» Problem to solve
Would you reproduce, without any alteration, the lines from the opening line of the entries through the line that has "[float(...)] is a" in it?

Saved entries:

•••

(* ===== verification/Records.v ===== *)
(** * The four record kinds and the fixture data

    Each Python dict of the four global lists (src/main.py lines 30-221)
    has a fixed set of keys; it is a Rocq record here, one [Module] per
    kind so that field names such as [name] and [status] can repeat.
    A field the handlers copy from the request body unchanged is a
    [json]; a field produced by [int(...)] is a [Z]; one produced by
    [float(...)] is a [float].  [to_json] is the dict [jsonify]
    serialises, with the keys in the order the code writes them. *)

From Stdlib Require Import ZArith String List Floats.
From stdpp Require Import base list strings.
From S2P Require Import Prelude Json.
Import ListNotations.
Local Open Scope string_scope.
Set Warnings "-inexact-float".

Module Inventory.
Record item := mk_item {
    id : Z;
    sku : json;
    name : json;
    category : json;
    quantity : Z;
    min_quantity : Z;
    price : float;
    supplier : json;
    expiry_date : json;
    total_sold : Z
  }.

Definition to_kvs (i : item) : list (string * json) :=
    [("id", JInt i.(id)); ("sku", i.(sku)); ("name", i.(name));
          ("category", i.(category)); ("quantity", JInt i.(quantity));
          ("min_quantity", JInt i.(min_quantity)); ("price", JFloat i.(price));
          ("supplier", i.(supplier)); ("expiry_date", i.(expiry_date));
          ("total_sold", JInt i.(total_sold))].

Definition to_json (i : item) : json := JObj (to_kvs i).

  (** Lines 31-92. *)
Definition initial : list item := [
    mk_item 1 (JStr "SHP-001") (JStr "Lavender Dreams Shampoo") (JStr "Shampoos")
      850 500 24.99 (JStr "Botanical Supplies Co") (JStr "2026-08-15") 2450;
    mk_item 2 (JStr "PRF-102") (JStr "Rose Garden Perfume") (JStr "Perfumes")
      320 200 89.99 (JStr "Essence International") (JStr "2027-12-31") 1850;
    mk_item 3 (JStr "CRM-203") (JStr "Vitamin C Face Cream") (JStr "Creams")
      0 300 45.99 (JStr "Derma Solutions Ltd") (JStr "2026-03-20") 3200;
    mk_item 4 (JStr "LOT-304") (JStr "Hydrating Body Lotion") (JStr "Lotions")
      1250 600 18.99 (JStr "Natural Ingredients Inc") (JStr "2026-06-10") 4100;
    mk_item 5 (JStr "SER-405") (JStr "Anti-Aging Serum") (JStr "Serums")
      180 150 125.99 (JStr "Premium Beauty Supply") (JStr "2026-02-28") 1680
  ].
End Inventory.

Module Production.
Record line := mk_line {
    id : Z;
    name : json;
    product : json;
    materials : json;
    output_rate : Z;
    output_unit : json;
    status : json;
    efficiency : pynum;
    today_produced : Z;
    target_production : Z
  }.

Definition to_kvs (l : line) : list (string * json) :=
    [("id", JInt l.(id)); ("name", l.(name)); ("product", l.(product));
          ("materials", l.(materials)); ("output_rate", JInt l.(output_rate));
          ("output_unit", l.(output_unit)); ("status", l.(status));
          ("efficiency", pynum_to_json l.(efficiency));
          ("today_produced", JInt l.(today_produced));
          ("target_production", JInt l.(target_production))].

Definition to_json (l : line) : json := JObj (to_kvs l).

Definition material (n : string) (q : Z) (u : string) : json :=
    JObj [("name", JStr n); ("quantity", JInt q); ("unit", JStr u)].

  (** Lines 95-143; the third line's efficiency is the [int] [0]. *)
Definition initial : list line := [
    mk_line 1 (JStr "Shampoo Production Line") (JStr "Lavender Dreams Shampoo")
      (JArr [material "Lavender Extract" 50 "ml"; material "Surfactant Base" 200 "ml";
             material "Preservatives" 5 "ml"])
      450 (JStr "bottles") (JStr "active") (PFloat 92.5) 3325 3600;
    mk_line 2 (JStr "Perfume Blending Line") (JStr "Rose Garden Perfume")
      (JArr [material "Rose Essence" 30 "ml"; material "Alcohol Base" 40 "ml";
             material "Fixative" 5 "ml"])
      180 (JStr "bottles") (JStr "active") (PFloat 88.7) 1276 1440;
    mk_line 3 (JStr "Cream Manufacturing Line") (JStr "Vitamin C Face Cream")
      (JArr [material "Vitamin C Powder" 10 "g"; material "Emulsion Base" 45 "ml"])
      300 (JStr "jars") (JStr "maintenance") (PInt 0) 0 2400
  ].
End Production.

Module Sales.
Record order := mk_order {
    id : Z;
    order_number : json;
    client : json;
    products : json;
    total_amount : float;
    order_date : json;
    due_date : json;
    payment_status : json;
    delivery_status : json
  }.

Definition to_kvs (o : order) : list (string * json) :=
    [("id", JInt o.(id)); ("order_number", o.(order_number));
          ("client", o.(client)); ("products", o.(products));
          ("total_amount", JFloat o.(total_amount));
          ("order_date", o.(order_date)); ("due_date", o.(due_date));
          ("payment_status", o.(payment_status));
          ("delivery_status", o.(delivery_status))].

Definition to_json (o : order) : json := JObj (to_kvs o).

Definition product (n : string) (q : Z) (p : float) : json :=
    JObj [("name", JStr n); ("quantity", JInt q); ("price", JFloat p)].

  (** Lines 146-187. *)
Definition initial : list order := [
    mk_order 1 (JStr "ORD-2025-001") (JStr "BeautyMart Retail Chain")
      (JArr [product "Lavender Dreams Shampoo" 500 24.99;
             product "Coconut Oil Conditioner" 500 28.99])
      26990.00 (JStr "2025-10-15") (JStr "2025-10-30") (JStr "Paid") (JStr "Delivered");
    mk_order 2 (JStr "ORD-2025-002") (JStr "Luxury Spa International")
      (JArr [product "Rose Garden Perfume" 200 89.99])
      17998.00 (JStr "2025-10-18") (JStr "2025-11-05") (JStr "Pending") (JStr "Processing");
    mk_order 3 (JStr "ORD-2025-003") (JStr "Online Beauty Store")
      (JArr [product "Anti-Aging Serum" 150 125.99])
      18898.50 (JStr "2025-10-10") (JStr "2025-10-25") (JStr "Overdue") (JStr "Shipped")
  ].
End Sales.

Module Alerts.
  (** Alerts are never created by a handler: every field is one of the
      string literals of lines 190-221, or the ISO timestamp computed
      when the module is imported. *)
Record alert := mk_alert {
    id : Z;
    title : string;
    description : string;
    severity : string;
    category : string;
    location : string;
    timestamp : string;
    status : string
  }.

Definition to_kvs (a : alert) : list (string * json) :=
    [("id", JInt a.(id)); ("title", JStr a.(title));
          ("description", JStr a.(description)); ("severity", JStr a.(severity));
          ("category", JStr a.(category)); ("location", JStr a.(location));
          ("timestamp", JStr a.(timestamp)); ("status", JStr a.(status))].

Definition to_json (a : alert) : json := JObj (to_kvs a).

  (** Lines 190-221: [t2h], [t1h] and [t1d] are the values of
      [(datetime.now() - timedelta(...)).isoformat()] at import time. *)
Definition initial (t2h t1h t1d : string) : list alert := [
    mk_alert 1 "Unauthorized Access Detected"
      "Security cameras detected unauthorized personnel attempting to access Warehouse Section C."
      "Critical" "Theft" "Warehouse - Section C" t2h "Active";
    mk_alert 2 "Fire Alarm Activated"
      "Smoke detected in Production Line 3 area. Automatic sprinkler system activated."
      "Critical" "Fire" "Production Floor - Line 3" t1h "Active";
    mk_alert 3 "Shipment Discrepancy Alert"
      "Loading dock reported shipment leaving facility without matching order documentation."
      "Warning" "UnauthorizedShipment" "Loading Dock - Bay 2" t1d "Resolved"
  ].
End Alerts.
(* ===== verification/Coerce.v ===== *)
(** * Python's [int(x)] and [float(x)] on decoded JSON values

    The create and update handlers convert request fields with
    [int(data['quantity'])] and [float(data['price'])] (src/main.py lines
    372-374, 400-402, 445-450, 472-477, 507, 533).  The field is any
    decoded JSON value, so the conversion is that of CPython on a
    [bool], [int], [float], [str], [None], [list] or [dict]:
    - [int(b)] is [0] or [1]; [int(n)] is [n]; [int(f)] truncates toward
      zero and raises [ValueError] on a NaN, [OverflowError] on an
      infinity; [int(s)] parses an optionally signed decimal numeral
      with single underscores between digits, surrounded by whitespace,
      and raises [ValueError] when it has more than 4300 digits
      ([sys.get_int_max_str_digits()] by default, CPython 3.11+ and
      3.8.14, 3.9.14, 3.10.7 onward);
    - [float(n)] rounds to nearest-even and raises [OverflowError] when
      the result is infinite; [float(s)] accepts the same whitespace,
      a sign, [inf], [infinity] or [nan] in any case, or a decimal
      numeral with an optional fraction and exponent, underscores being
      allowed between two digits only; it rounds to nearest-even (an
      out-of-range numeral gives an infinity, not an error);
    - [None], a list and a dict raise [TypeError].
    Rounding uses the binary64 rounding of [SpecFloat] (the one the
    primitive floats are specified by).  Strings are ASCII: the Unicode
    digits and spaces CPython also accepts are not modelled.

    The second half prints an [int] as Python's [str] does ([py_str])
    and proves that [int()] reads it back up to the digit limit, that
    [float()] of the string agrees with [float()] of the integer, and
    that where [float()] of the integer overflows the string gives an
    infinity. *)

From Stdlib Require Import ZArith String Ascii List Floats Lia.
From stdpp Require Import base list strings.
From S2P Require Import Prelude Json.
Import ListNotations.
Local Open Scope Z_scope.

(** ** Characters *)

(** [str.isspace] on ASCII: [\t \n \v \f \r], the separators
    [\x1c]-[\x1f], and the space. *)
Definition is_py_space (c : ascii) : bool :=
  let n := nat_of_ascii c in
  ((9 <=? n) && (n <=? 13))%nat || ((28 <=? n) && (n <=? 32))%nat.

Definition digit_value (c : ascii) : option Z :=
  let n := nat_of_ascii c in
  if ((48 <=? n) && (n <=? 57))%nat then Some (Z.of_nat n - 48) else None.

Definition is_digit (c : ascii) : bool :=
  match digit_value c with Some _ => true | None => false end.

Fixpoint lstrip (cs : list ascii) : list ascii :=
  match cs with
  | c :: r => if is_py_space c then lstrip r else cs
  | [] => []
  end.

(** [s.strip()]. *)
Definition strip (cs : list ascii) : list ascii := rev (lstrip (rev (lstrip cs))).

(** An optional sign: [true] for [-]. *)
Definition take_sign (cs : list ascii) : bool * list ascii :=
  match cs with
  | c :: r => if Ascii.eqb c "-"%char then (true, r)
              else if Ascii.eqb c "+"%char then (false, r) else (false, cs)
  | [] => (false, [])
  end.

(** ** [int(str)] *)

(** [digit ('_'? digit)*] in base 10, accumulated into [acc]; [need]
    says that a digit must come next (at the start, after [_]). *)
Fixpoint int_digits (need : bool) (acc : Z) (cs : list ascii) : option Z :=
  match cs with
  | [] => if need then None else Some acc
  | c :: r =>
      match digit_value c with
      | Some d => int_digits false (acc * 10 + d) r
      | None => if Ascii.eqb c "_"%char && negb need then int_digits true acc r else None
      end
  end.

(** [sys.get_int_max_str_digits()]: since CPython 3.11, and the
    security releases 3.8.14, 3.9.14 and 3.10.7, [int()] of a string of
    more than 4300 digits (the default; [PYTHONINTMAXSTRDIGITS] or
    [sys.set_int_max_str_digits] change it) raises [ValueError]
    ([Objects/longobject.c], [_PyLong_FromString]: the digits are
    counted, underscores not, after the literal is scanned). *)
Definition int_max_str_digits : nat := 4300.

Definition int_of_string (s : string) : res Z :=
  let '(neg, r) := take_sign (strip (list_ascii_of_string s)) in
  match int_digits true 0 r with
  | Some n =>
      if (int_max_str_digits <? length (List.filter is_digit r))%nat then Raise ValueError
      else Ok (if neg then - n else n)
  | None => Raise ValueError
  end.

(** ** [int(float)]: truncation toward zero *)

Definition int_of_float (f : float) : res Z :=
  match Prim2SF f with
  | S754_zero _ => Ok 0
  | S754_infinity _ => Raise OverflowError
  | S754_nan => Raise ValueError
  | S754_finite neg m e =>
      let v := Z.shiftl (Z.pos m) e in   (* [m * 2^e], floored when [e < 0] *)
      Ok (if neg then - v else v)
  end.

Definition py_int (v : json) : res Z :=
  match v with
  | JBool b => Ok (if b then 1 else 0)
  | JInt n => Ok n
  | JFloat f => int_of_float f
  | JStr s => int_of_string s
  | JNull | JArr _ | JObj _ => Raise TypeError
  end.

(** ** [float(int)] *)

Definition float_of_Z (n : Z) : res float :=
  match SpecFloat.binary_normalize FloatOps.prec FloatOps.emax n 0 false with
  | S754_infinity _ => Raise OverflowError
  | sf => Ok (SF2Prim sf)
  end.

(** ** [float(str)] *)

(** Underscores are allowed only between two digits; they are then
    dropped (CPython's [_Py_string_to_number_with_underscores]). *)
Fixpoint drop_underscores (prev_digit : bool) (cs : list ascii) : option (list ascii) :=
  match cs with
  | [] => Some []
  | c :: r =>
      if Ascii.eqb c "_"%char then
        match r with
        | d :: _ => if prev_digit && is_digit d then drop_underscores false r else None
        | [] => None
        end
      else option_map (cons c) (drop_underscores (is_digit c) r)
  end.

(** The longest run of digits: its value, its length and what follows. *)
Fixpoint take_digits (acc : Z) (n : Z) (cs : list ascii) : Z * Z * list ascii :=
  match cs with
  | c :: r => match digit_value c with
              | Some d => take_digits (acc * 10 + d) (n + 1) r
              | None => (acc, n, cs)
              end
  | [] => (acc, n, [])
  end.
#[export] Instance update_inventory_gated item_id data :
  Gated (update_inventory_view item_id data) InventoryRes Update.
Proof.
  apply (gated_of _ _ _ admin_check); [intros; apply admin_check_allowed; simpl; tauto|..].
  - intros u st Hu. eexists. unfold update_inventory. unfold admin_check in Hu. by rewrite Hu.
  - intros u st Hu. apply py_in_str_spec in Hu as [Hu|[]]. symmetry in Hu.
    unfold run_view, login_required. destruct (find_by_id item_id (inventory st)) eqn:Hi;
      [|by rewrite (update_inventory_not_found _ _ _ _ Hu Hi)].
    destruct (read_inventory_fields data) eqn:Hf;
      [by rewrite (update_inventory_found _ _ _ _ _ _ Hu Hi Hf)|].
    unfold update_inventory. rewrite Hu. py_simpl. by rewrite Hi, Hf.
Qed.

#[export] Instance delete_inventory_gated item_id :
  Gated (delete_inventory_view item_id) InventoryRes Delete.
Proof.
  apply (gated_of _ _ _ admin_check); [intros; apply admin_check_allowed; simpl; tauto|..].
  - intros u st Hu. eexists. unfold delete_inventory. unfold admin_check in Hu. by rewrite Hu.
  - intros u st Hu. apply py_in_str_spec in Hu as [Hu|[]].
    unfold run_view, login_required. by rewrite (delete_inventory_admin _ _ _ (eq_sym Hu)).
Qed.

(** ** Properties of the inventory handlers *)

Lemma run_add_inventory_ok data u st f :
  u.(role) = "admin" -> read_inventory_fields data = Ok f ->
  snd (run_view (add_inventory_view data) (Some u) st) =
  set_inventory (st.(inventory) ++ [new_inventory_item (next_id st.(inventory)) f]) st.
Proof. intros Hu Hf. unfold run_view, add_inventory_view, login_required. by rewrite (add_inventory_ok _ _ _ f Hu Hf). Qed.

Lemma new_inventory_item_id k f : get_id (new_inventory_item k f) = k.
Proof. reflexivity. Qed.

•••

» Output
(* ===== verification/Records.v ===== *)
(** * The four record kinds and the fixture data

    Each Python dict of the four global lists (src/main.py lines 30-221)
    has a fixed set of keys; it is a Rocq record here, one [Module] per
    kind so that field names such as [name] and [status] can repeat.
    A field the handlers copy from the request body unchanged is a
    [json]; a field produced by [int(...)] is a [Z]; one produced by
    [float(...)] is a [float].  [to_json] is the dict [jsonify]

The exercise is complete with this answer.